AIM OF THE EXERCISE — Up to and including the line with "driver cannot bind. *)", output the records exactly as they appear.

(Stored items)
┄┄┄┄┄┄┄┄┄┄

(** * Flask task manager: the handlers of [app.py] over a model of the
    [todo] table.

    The application is five Flask view functions over one SQLAlchemy
    model.  The views are embedded as computations in a small monad that
    carries the request context (form data, wall clock), the SQLAlchemy
    session (committed rows plus the unit of work not yet flushed) and the
    [abort(404)] raised by [get_or_404].  [serve] is the answer of a view;
    [full_dispatch_request] adds what Flask makes of an id that the database
    driver cannot bind. *)

From stdpp Require Import base numbers list strings sorting pretty.
From Stdlib Require Import Ascii.

Local Open Scope string_scope.
Local Open Scope list_scope.

(** ** The [Todo] model (app.py, lines 46-62) *)

(** One row of the [todo] table.  [created_at] is a [datetime]; it is only
    ever compared, so it is kept as a number of clock ticks. *)
Record Todo := mkTodo {
  id : Z;
  title : string;
  completed : bool;
  created_at : Z
}.

#[global] Instance Todo_eq_dec : EqDecision Todo.
Proof. solve_decision. Defined.

(** Attribute assignment on a loaded object. *)
Definition with_completed (b : bool) (t : Todo) : Todo :=
  {| id := id t; title := title t; completed := b; created_at := created_at t |}.

Definition with_title (s : string) (t : Todo) : Todo :=
  {| id := id t; title := s; completed := completed t; created_at := created_at t |}.

(** [Todo.__repr__] (app.py, lines 61-62): [f'<Todo {self.id}: {self.title}>'].
    [pretty] writes an integer as Python's [str] does: decimal digits, with a
    leading minus sign for a negative number. *)
Definition __repr__ (self : Todo) : string :=
  "<Todo " +:+ pretty (id self) +:+ ": " +:+ title self +:+ ">".

(** The table, in rowid order. *)
Abbreviation table := (list Todo).

(** [primary_key=True] on [id]: no two rows share an id. *)
Definition primary_key (db : table) : Prop := NoDup (id <$> db).

(** [db.String(200)]: the declared width of the [title] column. *)
Definition title_width : nat := 200.

(** ** The storage layer *)

(** The statements a flush emits for the objects of the unit of work. *)
Inductive change :=
| Insert (new_title : string)              (* session.add(Todo(title=...)) *)
| UpdateCompleted (pk : Z) (value : bool)  (* todo.completed = ...         *)
| UpdateTitle (pk : Z) (value : string)    (* todo.title = ...             *)
| DeleteRow (pk : Z).                      (* session.delete(todo)         *)

(** An [INTEGER PRIMARY KEY] column without AUTOINCREMENT is SQLite's rowid:
    a new row gets 1 in an empty table and one more than the largest rowid
    in use otherwise.  Rowids are kept unbounded here; running out of the
    64-bit rowid space is not modelled. *)
Definition next_rowid (db : table) : Z :=
  match db with
  | [] => 1
  | t :: db' => 1 + foldr (λ x m, Z.max (id x) m) (id t) db'
  end.

(** One statement against the table.  The column defaults are filled in by
    the INSERT: [completed] gets [False], [created_at] gets
    [datetime.utcnow()].  UPDATE and DELETE select by primary key.  The
    configured engine is SQLite, which does not enforce the declared width
    of a VARCHAR column, so the title is stored as given. *)
Definition apply_change (now : Z) (c : change) (db : table) : table :=
  match c with
  | Insert t =>
      db ++ [ {| id := next_rowid db; title := t;
                 completed := false; created_at := now |} ]
  | UpdateCompleted i b =>
      (λ x, if decide (id x = i) then with_completed b x else x) <$> db
  | UpdateTitle i s =>
      (λ x, if decide (id x = i) then with_title s x else x) <$> db
  | DeleteRow i => filter (λ x, id x ≠ i) db
  end.

Definition flush (now : Z) (cs : list change) (db : table) : table :=
  foldl (λ acc c, apply_change now c acc) db cs.

(** [order_by(Todo.created_at.desc())]: the later timestamp comes first. *)
Definition newest_first (a b : Todo) : Prop := (created_at b ≤ created_at a)%Z.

┄┄┄┄┄┄┄┄┄┄

EXPECTED ANSWER —
(** * Flask task manager: the handlers of [app.py] over a model of the
    [todo] table.

    The application is five Flask view functions over one SQLAlchemy
    model.  The views are embedded as computations in a small monad that
    carries the request context (form data, wall clock), the SQLAlchemy
    session (committed rows plus the unit of work not yet flushed) and the
    [abort(404)] raised by [get_or_404].  [serve] is the answer of a view;
    [full_dispatch_request] adds what Flask makes of an id that the database
    driver cannot bind. *)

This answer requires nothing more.